Only the lines below between the ones containing "- intros H. right. exists d. auto." and "Variable s : State.", inclusive, are to be reproduced, each exactly as it stands.

● AVAILABLE DATA
***
(** X12. An exclude filter whose lower case occurs in the lower case of
    the include filter contradicts it: every name the include filter
    keeps is then excluded, no candidate is ever left, and no [update()]
    commits, so the object stays as it is under every engine. *)
Theorem contradictory_filters_never_commit
    (self : WazeTravelTimeData.t) (fi fe : string) :
  incl_filter_of self = Some fi ->
  excl_filter_of self = Some fe ->
  PyStr.Substring (PyStr.lower fe) (PyStr.lower fi) ->
  (forall rs, candidates self rs = []) /\
  (forall engine, after_update engine self = self).
Proof.
  intros Hi He Hsub.
  assert (Hk : forall rs, candidates self rs = []).
  { intros rs. destruct (candidates self rs) as [|[k v] rest] eqn:Hc; [reflexivity|].
    destruct (candidates_head self rs k v rest Hc) as (Hin & Hex & _).
    specialize (Hin fi Hi). specialize (Hex fe He).
    unfold PyStr.icontains in Hin, Hex. apply contains_spec in Hin.
    assert (Hc' : PyStr.contains (PyStr.lower fe) (PyStr.lower k) = true).
    { apply contains_spec. exact (Substring_trans _ _ _ Hsub Hin). }
    congruence. }
  split; [exact Hk|].
  intros engine.
  destruct (run_update_cases engine self)
    as [[H _] | (r & rs & k & dur & dist & rest & _ & _ & Hc & _)]; [exact H|].
  rewrite Hk in Hc. discriminate.
Qed.

Lemma contradictory_filters_never_commit_witness :
  after_update Scenario.engine (Scenario.fresh (Some "Route A") (Some "route") "metric") =
  Scenario.fresh (Some "Route A") (Some "route") "metric".
Proof.
  apply (proj2 (contradictory_filters_never_commit
                  (Scenario.fresh (Some "Route A") (Some "route") "metric")
                  "Route A" "route" eq_refl eq_refl
                  (ex_intro _ EmptyString (ex_intro _ " a" eq_refl)))).
Defined.

Lemma upper_upper_ascii (c : ascii) :
  PyStr.upper_ascii (PyStr.upper_ascii c) = PyStr.upper_ascii c.
Proof. destruct c as [[] [] [] [] [] [] [] []]; reflexivity. Qed.

Lemma ascii_upper_same (a b : string) :
  PyStr.ascii_upper a = PyStr.ascii_upper b <-> PyStr.same_ignoring_case a b = true.
Proof.
  revert b. induction a as [|x a IH]; intros [|y b]; simpl;
    try (split; [discriminate | discriminate]).
  - split; reflexivity.
  - rewrite andb_true_iff, <- IH, <- upper_ascii_same_letter. split.
    + intros H. injection H as Hc Hs. now split.
    + intros [-> ->]. reflexivity.
Qed.

Lemma ascii_upper_idempotent (s : string) :
  PyStr.ascii_upper (PyStr.ascii_upper s) = PyStr.ascii_upper s.
Proof.
  induction s as [|c s IH]; simpl; [reflexivity|]. now rewrite upper_upper_ascii, IH.
Qed.

Lemma ascii_upper_is_ascii (s : string) :
  PyStr.is_ascii s = true -> PyStr.is_ascii (PyStr.ascii_upper s) = true.
Proof.
  induction s as [|c s IH]; simpl; [reflexivity|].
  intros H. apply andb_true_iff in H as [Hc Hs]. rewrite (IH Hs), andb_true_r.
  revert Hc. destruct c as [[] [] [] [] [] [] [] []]; intros Hc;
    try (vm_compute in Hc; discriminate Hc); reflexivity.
Qed.

Lemma ascii_upper_no_lower_case (s : string) :
  PyStr.no_lower_case (PyStr.ascii_upper s) = true.
Proof.
  induction s as [|c s IH]; simpl; [reflexivity|]. rewrite IH, andb_true_r.
  destruct c as [[] [] [] [] [] [] [] []]; reflexivity.
Qed.
(** The first half of the [try] block leaves the component state as it
    is and sends at most the one generation request. *)
Lemma generate_run (text : string) (s : State) :
  after (generate c text s) = s
  /\ (calls (generate c text s) = []
      \/ calls (generate c text s) = [GenerateContent (generateParams text)]).
Proof.
  unfold generate, bind, eval, await, ret. cbn.
  repeat (next_answer; auto).
Qed.

(** Its outcome depends on the collaborators only. *)
Lemma generate_outcome (text : string) (s s0 : State) :
  outcome (generate c text s) = outcome (generate c text s0).
Proof.
  unfold generate, bind, eval, await, ret. cbn.
  repeat (next_answer; auto).
Qed.

(** It yields a record exactly when the service answered with a text, the
    text parsed, and the parsed value could be read. *)
Lemma generate_normal (text : string) (s : State) (d : LectureData) :
  outcome (generate c text s) = Normal d
  <-> exists answer result sm fc,
        GoogleGenAI c = Normal tt
        /\ generateContent c (generateParams text) = Normal (Some answer)
        /\ JSON_parse c (trim answer) = Normal result
        /\ get result "summary" = Normal sm
        /\ get result "flashcards" = Normal fc
        /\ d = lectureData text sm fc.
Proof.
  unfold generate, bind, eval, await, ret. cbn. split.
  - destruct (GoogleGenAI c) as [[]|]; cbn; [|discriminate].
    destruct (generateContent c (generateParams text)) as [[answer|]|]; cbn;
      try discriminate.
    destruct (JSON_parse c (trim answer)) as [result|] eqn:Ep; cbn; [|discriminate].
    destruct (get result "summary") as [sm|] eqn:Es; cbn; [|discriminate].
    destruct (get result "flashcards") as [fc|] eqn:Ef; cbn; [|discriminate].
    intros [= <-]. exists answer, result, sm, fc. repeat split; auto.
  - intros (answer & result & sm & fc & -> & -> & Hp & Hs & Hf & ->). cbn.
    rewrite Hp. cbn. rewrite Hs. cbn. rewrite Hf. reflexivity.
Qed.

(** A record comes with the request sent. *)
Lemma generate_sent (text : string) (s : State) (d : LectureData) :
  outcome (generate c text s) = Normal d ->
  calls (generate c text s) = [GenerateContent (generateParams text)].
Proof.
  unfold generate, bind, eval, await, ret. cbn.
  repeat (next_answer; try discriminate). reflexivity.
Qed.

Lemma addLecture_mock (uid : option string) (d : LectureData) (s : State) :
  addLecture w c uid true d s
  = mkRun (Normal tt)
      (set_selectedLecture (Some (newLecture_mock (Date_now c) d))
         (set_lectures (newLecture_mock (Date_now c) d :: lectures s) s))
      [].
Proof. reflexivity. Qed.

Lemma addLecture_store (uid : option string) (d : LectureData) (s : State) :
  addLecture w c uid false d s
  = mkRun (add c (lecturesPath w (show_userId uid)) (newLecture_store d)) s
      [CollectionAdd (lecturesPath w (show_userId uid)) (newLecture_store d)].
Proof. reflexivity. Qed.

(** The [try] block by cases on its first half. *)
Lemma handleGenerate_try_run (text : string) (uid : option string) (mock : bool)
    (s : State) :
  handleGenerate_try w c text uid mock s
  = match outcome (generate c text s) with
    | Throw e => mkRun (Throw e) s (calls (generate c text s))
    | Normal d =>
        if mock then
          mkRun (Normal tt)
            (set_selectedLecture (Some (newLecture_mock (Date_now c) d))
               (set_lectures (newLecture_mock (Date_now c) d :: lectures s) s))
            (calls (generate c text s))
        else
          mkRun (add c (lecturesPath w (show_userId uid)) (newLecture_store d)) s
            (calls (generate c text s)
             ++ [CollectionAdd (lecturesPath w (show_userId uid)) (newLecture_store d)])
    end.
Proof.
  unfold handleGenerate_try, bind.
  destruct (generate_run text s) as [Hs _].
  destruct (outcome (generate c text s)) as [d|e]; rewrite Hs; [|reflexivity].
  destruct mock.
  - rewrite addLecture_mock. cbn. rewrite app_nil_r. reflexivity.
  - rewrite addLecture_store. reflexivity.
Qed.

(** The [try] block never touches the transcript, the error message, the
    tab or the loading flag. *)
Lemma handleGenerate_try_frame (text : string) (uid : option string) (mock : bool)
    (s : State) :
  let s' := after (handleGenerate_try w c text uid mock s) in
  lectureText s' = lectureText s /\ error s' = error s
  /\ activeTab s' = activeTab s /\ isLoading s' = isLoading s.
Proof.
  cbn zeta. rewrite handleGenerate_try_run.
  destruct (outcome (generate c text s)); [destruct mock|]; cbn; auto.
Qed.

(** The [try] block throws when its first half does, or when the store
    rejects the write of a generated record. *)
Lemma handleGenerate_try_throws (text : string) (uid : option string) (mock : bool)
    (s : State) (e : Error) :
  outcome (handleGenerate_try w c text uid mock s) = Throw e
  <-> outcome (generate c text s) = Throw e
      \/ exists d, outcome (generate c text s) = Normal d /\ mock = false
                   /\ add c (lecturesPath w (show_userId uid)) (newLecture_store d)
                      = Throw e.
Proof.
  rewrite handleGenerate_try_run.
  destruct (outcome (generate c text s)) as [d|e0]; [destruct mock|]; cbn; split.
  - discriminate.
  - intros [H|(d' & _ & H & _)]; discriminate.
  - intros H. right. exists d. auto.
  - intros [H|(d' & [= <-] & _ & H)]; [discriminate | exact H].
  - intros [= ->]. left. reflexivity.
  - intros [[= ->]|(d' & H & _)]; [reflexivity | discriminate].
Qed.

(** The second stretch when the [try] block throws: [catch] and
    [finally] run on the state the answer finds. *)
Lemma handleGenerate_settle_failed (text : string) (uid : option string)
    (mock : bool) (s : State) (e : Error) :
  outcome (handleGenerate_try w c text uid mock s) = Throw e ->
  handleGenerate_settle w c text uid mock s
  = mkRun (Normal tt)
      (set_isLoading false
         (set_activeTab Tab.input
            (set_error (Some (failureMessage e))
               (after (handleGenerate_try w c text uid mock s)))))
      (calls (handleGenerate_try w c text uid mock s)).
Proof.
  intros He.
  unfold handleGenerate_settle, finally, try_catch, bind, setIsLoading, setError,
    setActiveTab, upd.
  rewrite He. cbn. rewrite !app_nil_r. reflexivity.
Qed.

(** A refused request: only the message is set. *)
Lemma handleGenerate_refused (s : State) :
  generateRefused (lectureText s) (userId s) = true ->
  handleGenerate w c s
  = mkRun (Normal tt) (set_error (Some "Lecture text is required.") s) [].
Proof.
  intros H. unfold handleGenerate, withProps. rewrite H. reflexivity.
Qed.

(* ----------------------------------------------------------------- *)
(** *** Accepted requests *)

Section Accepted.

Variable s : State.
Hypothesis accepted : generateRefused (lectureText s) (userId s) = false.

(** The [try] block throws: [catch] and [finally] run. *)
Lemma handleGenerate_failed (e : Error) :
  outcome (attempt w c s) = Throw e ->
  handleGenerate w c s
  = mkRun (Normal tt)
      (set_isLoading false
         (set_activeTab Tab.input
            (set_error (Some (failureMessage e)) (after (attempt w c s)))))
      (calls (attempt w c s)).
Proof.
  intros He. unfold handleGenerate, withProps. rewrite accepted.
  unfold setIsLoading, setError, setActiveTab, finally, try_catch, bind, upd.
  cbn. fold (generating s). fold (attempt w c s). rewrite He. cbn.
  rewrite !app_nil_r. reflexivity.
Qed.

(** The [try] block completes: only [finally] runs. *)
Lemma handleGenerate_succeeded :
  outcome (attempt w c s) = Normal tt ->
  handleGenerate w c s
  = mkRun (Normal tt) (set_isLoading false (after (attempt w c s)))
      (calls (attempt w c s)).
Proof.
  intros He. unfold handleGenerate, withProps. rewrite accepted.
  unfold setIsLoading, setError, setActiveTab, finally, try_catch, bind, upd.
  cbn. fold (generating s). fold (attempt w c s). rewrite He. cbn.
  rewrite He, !app_nil_r. reflexivity.
Qed.

(** The error cell tells how the [try] block ended: empty after a normal
    completion, set after a throw. *)
Lemma handleGenerate_error :
  match outcome (attempt w c s) with
  | Normal _ => error (after (handleGenerate w c s)) = None
  | Throw e => error (after (handleGenerate w c s)) = Some (failureMessage e)
  end.
Proof.
  destruct (outcome (attempt w c s)) as [[]|e] eqn:E.
  - rewrite (handleGenerate_succeeded E). cbn.
    apply (handleGenerate_try_frame (lectureText s) (userId s) (mockMode s)
             (generating s)).
  - rewrite (handleGenerate_failed e E). reflexivity.
Qed.

Lemma handleGenerate_ok :
  error (after (handleGenerate w c s)) = None ->
  outcome (attempt w c s) = Normal tt.
Proof.
  intros E. pose proof handleGenerate_error as X.
  destruct (outcome (attempt w c s)) as [[]|e]; [reflexivity|].
  rewrite X in E. discriminate.
Qed.

(** What a successful run has produced: in mock mode the new first record
    of the list, which is also selected; otherwise the document handed to
    the store.  Either one carries the values read from the payload. *)
Lemma handleGenerate_record :
  error (after (handleGenerate w c s)) = None ->
  exists d,
    outcome (generate c (lectureText s) (generating s)) = Normal d
    /\ if mockMode s then
         lectures (after (handleGenerate w c s))
         = newLecture_mock (Date_now c) d :: lectures s
         /\ selectedLecture (after (handleGenerate w c s))
            = Some (newLecture_mock (Date_now c) d)
         /\ calls (handleGenerate w c s)
            = [GenerateContent (generateParams (lectureText s))]
       else
         lectures (after (handleGenerate w c s)) = lectures s
         /\ calls (handleGenerate w c s)
            = [GenerateContent (generateParams (lectureText s));
               CollectionAdd (lecturesPath w (show_userId (userId s)))
                 (newLecture_store d)].
Proof.
  intros E. pose proof (handleGenerate_ok E) as T.
  rewrite (handleGenerate_succeeded T). unfold attempt in T |- *. cbn.
  rewrite handleGenerate_try_run in T |- *.
  destruct (outcome (generate c (lectureText s) (generating s))) as [d|e] eqn:G;
    [|discriminate].
  exists d. split; [reflexivity|].
  rewrite (generate_sent (lectureText s) (generating s) d G).
  destruct (mockMode s); cbn; auto.
Qed.

(** The values read from the payload, once the answers are known. *)
Lemma handleGenerate_payload (answer : string) (result : Value) (d : LectureData) :
  generateContent c (generateParams (lectureText s)) = Normal (Some answer) ->
  JSON_parse c (trim answer) = Normal result ->
  outcome (generate c (lectureText s) (generating s)) = Normal d ->
  get result "summary" = Normal (ld_summary d)
  /\ get result "flashcards" = Normal (ld_flashcards d).
Proof.
  intros A P G. apply generate_normal in G.
  destruct G as (answer' & result' & sm & fc & _ & A' & P' & Hs & Hf & ->).
  rewrite A in A'. injection A' as <-.
  rewrite P in P'. injection P' as <-.
  split; assumption.
Qed.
***
● EXERCISE OUTPUT
  - intros H. right. exists d. auto.
  - intros [H|(d' & [= <-] & _ & H)]; [discriminate | exact H].
  - intros [= ->]. left. reflexivity.
  - intros [[= ->]|(d' & H & _)]; [reflexivity | discriminate].
Qed.

(** The second stretch when the [try] block throws: [catch] and
    [finally] run on the state the answer finds. *)
Lemma handleGenerate_settle_failed (text : string) (uid : option string)
    (mock : bool) (s : State) (e : Error) :
  outcome (handleGenerate_try w c text uid mock s) = Throw e ->
  handleGenerate_settle w c text uid mock s
  = mkRun (Normal tt)
      (set_isLoading false
         (set_activeTab Tab.input
            (set_error (Some (failureMessage e))
               (after (handleGenerate_try w c text uid mock s)))))
      (calls (handleGenerate_try w c text uid mock s)).
Proof.
  intros He.
  unfold handleGenerate_settle, finally, try_catch, bind, setIsLoading, setError,
    setActiveTab, upd.
  rewrite He. cbn. rewrite !app_nil_r. reflexivity.
Qed.

(** A refused request: only the message is set. *)
Lemma handleGenerate_refused (s : State) :
  generateRefused (lectureText s) (userId s) = true ->
  handleGenerate w c s
  = mkRun (Normal tt) (set_error (Some "Lecture text is required.") s) [].
Proof.
  intros H. unfold handleGenerate, withProps. rewrite H. reflexivity.
Qed.

(* ----------------------------------------------------------------- *)
(** *** Accepted requests *)

Section Accepted.

Variable s : State.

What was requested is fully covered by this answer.